Jusqu’à présent, on leur a fait croire que l’ordre politique, l’ordre dans la rue, tel que le fait le Gouvernement, pouvait seul leur procurer ce qu’ils demandent ; ils ont vu dans les conservateurs du pouvoir les conservateurs de leurs intérêts, et ils se sont séparés de la Révolution, d’abord tapageuse, bigote, exclusive, mal coiffée surtout.
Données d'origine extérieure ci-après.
Lemma attach_then_declare (x : XacppSession) tr w now sid cr emit fe x1 w1 r x2 w2 w3 :
  attach_transfer x tr w now = (x1, w1, r) →
  session_declare_pending_sends (backfill sid cr emit fe x1) w3 now = (x2, w2) →
  carried now x x2.
Proof using Type.
  intros Ha Hd.
  pose proof (declare_keeps_identity _ _ _ _ _ Hd) as (_ & _ & _ & _ & Ht).
  assert (Hx : is_wired (xs_transfer x1) = true ∧ xs_transport x1 = xs_transport x ∧
    st_reassembler (ts_state (xs_transfer x1)) = st_reassembler (ts_state (xs_transfer x)) ∧
    st_streams (ts_state (xs_transfer x1)) = st_streams (ts_state (xs_transfer x)) ∧
    ∀ id, set_gate true (Some now) <$> s_pending (st_sender (ts_state (xs_transfer x1))) !! id =
      set_gate true (Some now) <$> s_pending (st_sender (ts_state (xs_transfer x))) !! id).
  { unfold attach_transfer, is_wired, wire in *.
    destruct (ts_wiring (xs_transfer x)) eqn:Hw; injection Ha as <- <- <-; [by rw Hw|].
    split_and!; [done..|]. intros id. cbn -[declare_pending].
    rw declare_pending_lookup -option_fmap_compose. by apply option_fmap_ext. }
  destruct Hx as (Hw & Ht1 & Hr & Hs & Hp).
  apply declare_wired in Hd as (Hw2 & Hr2 & Hs2 & Hp2); [|exact Hw].
  unfold carried, is_wired in *. rw Hw2 Hr2 Hs2 Ht. split_and!; [done..|].
  intros id. by rw Hp2 -Hp.
Qed.

(** A new session starts empty, and declaring on it keeps it empty. *)
Lemma fresh_session tr w now sid cr emit fe x w1 r x' w' w2 :
  session_wire (XacppSession_new None now) tr w now = (x, w1, r) →
  session_declare_pending_sends (backfill sid cr emit fe x) w2 now = (x', w') →
  is_wired (xs_transfer x') = true ∧ s_pending (st_sender (ts_state (xs_transfer x'))) = ∅ ∧
  st_streams (ts_state (xs_transfer x')) = ∅.
Proof using Type.
  intros Hw Hd. unfold session_wire, wire_without_declaration, unwire, wire in Hw.
  cbn -[declare_pending session_declare_pending_sends] in Hw.
  destruct (session_declare_pending_sends _ _ now) as [x1 w3] eqn:Hd1.
  injection Hw as -> _ _.
  apply declare_wired in Hd1 as (Hw1 & _ & Hs1 & Hp1); [|done].
  assert (Hwired : is_wired (xs_transfer x) = true) by by unfold is_wired; rw Hw1.
  apply declare_wired in Hd as (Hw2 & _ & Hs2 & Hp2); [|exact Hwired].
  cbn -[declare_pending] in *. unfold is_wired in *. rw Hw2 Hs2 Hs1.
  split; [done|]. split; [|done]. apply map_eq. intros id.
  rw Hp2 Hp1 declare_pending_lookup. by rw !lookup_empty.
Qed.

(** C18: which session an establishment binds.  When the responder grants [sid],
    the peer binds exactly one session to it, with the granted credentials and
    the negotiated facts, wired, and routes [sid] to the caller's handler.  If the
    held session is unbound or already bound to [sid] it is the held session, and
    its sends (behind the resume gate), receive slots and streams survive;
    otherwise a new session is born with no transactions, and the held one
    keeps its identity, envelope path and transactions but loses its transfer
    mount.  No other session is touched. *)
Theorem establish_binds p h tr w creds handler verify now l0 held sid cr w1 :
  p_session p = Some l0 → h !! l0 = Some held → pi_state (p_inner p) = PNegotiated →
  grants w creds verify sid cr w1 →
  let '(p', h', _, r) := establish p h tr w creds handler verify now in
  p' = set_sessions (<[sid := handler]> (p_sessions p)) p ∧
  (∀ k, k ≠ l0 → k < length h → h' !! k = h !! k) ∧
  ∃ l x, r = Ok l ∧ h' !! l = Some x ∧ xs_session_id x = sid ∧ xs_credentials x = cr ∧
    xs_emit_events x = pi_emit_events (p_inner p) ∧
    xs_fetch_enabled x = pi_fetch_enabled (p_inner p) ∧
    is_wired (xs_transfer x) = true ∧
    if decide (xs_session_id held = "" ∨ xs_session_id held = sid)
    then l = l0 ∧ length h' = length h ∧ carried now held x
    else l = length h ∧ length h' = S (length h) ∧
      s_pending (st_sender (ts_state (xs_transfer x))) = ∅ ∧
      st_streams (ts_state (xs_transfer x)) = ∅ ∧
      ∃ held', h' !! l0 = Some held' ∧ is_wired (xs_transfer held') = false ∧
        xs_session_id held' = xs_session_id held ∧ xs_transport held' = xs_transport held ∧
        st_sender (ts_state (xs_transfer held')) = st_sender (ts_state (xs_transfer held)).
Proof using Type.
  intros Hl Hh Hs Hg. rw (establish_granted _ _ _ _ _ _ _ _ _ _ _ _ Hl Hs Hg).
  pose proof (lookup_lt_Some _ _ _ Hh) as Hlt.
  unfold bind_established, session_for_establish. cbn [p_session set_sessions]. rw Hl.
  cbn [mbind option_bind]. rw Hh. cbn [fmap option_fmap option_map].
  destruct (decide (xs_session_id held = "" ∨ xs_session_id held = sid)) as [Hd|Hd].
  - destruct (attach_transfer_ok held tr w1 now) as (x1 & w2 & Ha). rw Ha.
    unfold upd_session. rw list_lookup_insert_eq; [done|].
    destruct (session_declare_pending_sends _ w2 now) as [x2 w3] eqn:Hdec.
    pose proof (attach_then_declare _ _ _ _ _ _ _ _ _ _ _ _ _ _ Ha Hdec) as Hc.
    apply declare_keeps_identity in Hdec as (Hid & Hcr & He & Hf & _).
    split; [done|]. split; [intros k Hk _; by rw !list_lookup_insert_ne|].
    exists l0, x2. rw list_lookup_insert_eq; [by rw length_insert|]. rw !length_insert.
    rw Hid Hcr He Hf. split_and!; try done. by apply Hc.
  - destruct (detach_transfer held w1) as [held' w2] eqn:Hdt.
    destruct (session_wire_ok (XacppSession_new None now) tr w2 now) as (x1 & w3 & Hw). rw Hw.
    set (h1 := upd_session l0 held' h).
    assert (Hh1 : length h1 = length h) by apply length_insert.
    assert (Hl0 : h1 !! l0 = Some held') by by apply list_lookup_insert_eq.
    rw (lookup_app_r h1 [x1] (length h1)); [lia|]. rw Nat.sub_diag. cbn [lookup list_lookup].
    destruct (session_declare_pending_sends _ w3 now) as [x2 w4] eqn:Hdec.
    pose proof (fresh_session _ _ _ _ _ _ _ _ _ _ _ _ _ Hw Hdec) as (Hwd & Hp & Hst).
    apply declare_keeps_identity in Hdec as (Hid & Hcr & He & Hf & _).
    unfold upd_session at 1. split; [done|]. split.
    { intros k Hk Hlen. rw list_lookup_insert_ne; [lia|]. rw lookup_app_l; [lia|].
      by apply list_lookup_insert_ne. }
    exists (length h1), x2. unfold upd_session.
    rw list_lookup_insert_eq; [rw length_app /=; lia|]. rw length_insert length_app Hh1 /=.
    rw Hid Hcr He Hf. split_and!; try done; [lia|]. exists held'.
    rw list_lookup_insert_ne; [lia|]. rw lookup_app_l; [lia|]. split; [done|].
    unfold detach_transfer, unwire in Hdt. by injection Hdt as <- _.
Qed.

(** Reconnecting after a connection died without [disconnect] leaves the peer in
    [Negotiated], with the dead connection's facts, and refuses to negotiate the
    new connection. *)
Theorem reconnect_keeps_negotiated hs p h tr w now p' h' w' :
  pi_state (p_inner p) = PNegotiated → peer_connect p h tr w now = (p', h', w', Ok tt) →
  p_inner p' = p_inner p ∧ p_fetch_enabled p' = p_fetch_enabled p ∧
  ∀ w, (negotiate hs p' w).2 = Err (Internal (Lit "negotiate requires Connected state")).
Proof using Type.
  intros Hs Hc%peer_connect_outcome. cbn in Hc. subst p'. cbn. rw Hs. cbn.
  split; [|split; [done|by intros]]. destruct (p_inner p) as [st rc em fe]. cbn in *. by subst.
Qed.

(** [disconnect] ends the negotiated facts of the held session only: a session
    born by an establishment under another identity goes on announcing fetch. *)
Theorem disconnect_keeps_born_session p h w p' h' w' l0 l x :
  p_session p = Some l0 → l ≠ l0 → h !! l = Some x →
  peer_disconnect p h w = (p', h', w', Ok tt) → h' !! l = Some x.
Proof using Type.
  intros Hp Hne Hl. unfold peer_disconnect. cbn [p_session set_caches]. rw Hp.
  cbn [mbind option_bind].
  destruct (h !! l0) as [y|] eqn:H0; cbn [fmap option_fmap option_map];
    [destruct (session_unwire y w) as [y' w1]|]; destruct (disconnect _) as [w2 [[]|]];
    intros [=]; subst; rw list_lookup_alter_ne //; unfold upd_session; by rw ?list_lookup_insert_ne.
Qed.
End peer.

(** ** Two endpoints over a lossless link *)

Section pair.
Context `{JSON : JsonLib} {DISPLAY : Display}.

(** The responding end: its peer, its handlers, and what its consumer's session
    handlers answer. *)
Record Endpoint : Type := mkEndpoint {
  ep_peer : XacppPeer;
  ep_handlers : PeerHandlers;
  ep_consumer : SessionHandler → XacppRequest → result XacppResponse XacppError;
}.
Quand donc les journaux aimés de cette bourgeoisie, le Siècle, qui depuis la mort de Louis Perrée s’allanguit ; la Presse, trop souvent en déroute ; le National, toujours en expectative, se décideront-ils à désabuser leur clientèle ? Sans doute, la nécessité de poser d’abord la Révolution au point de vue spécial du prolétariat, a dû tenir pendant quelque temps la classe moyenne en méfiance ; elle a cru qu’il s’agissait tout uniment de faire les prolétaires bourgeois, et les bourgeois prolétaires. Aujourd’hui, la question est trop éclairée pour qu’une pareille scission se prolonge davantage.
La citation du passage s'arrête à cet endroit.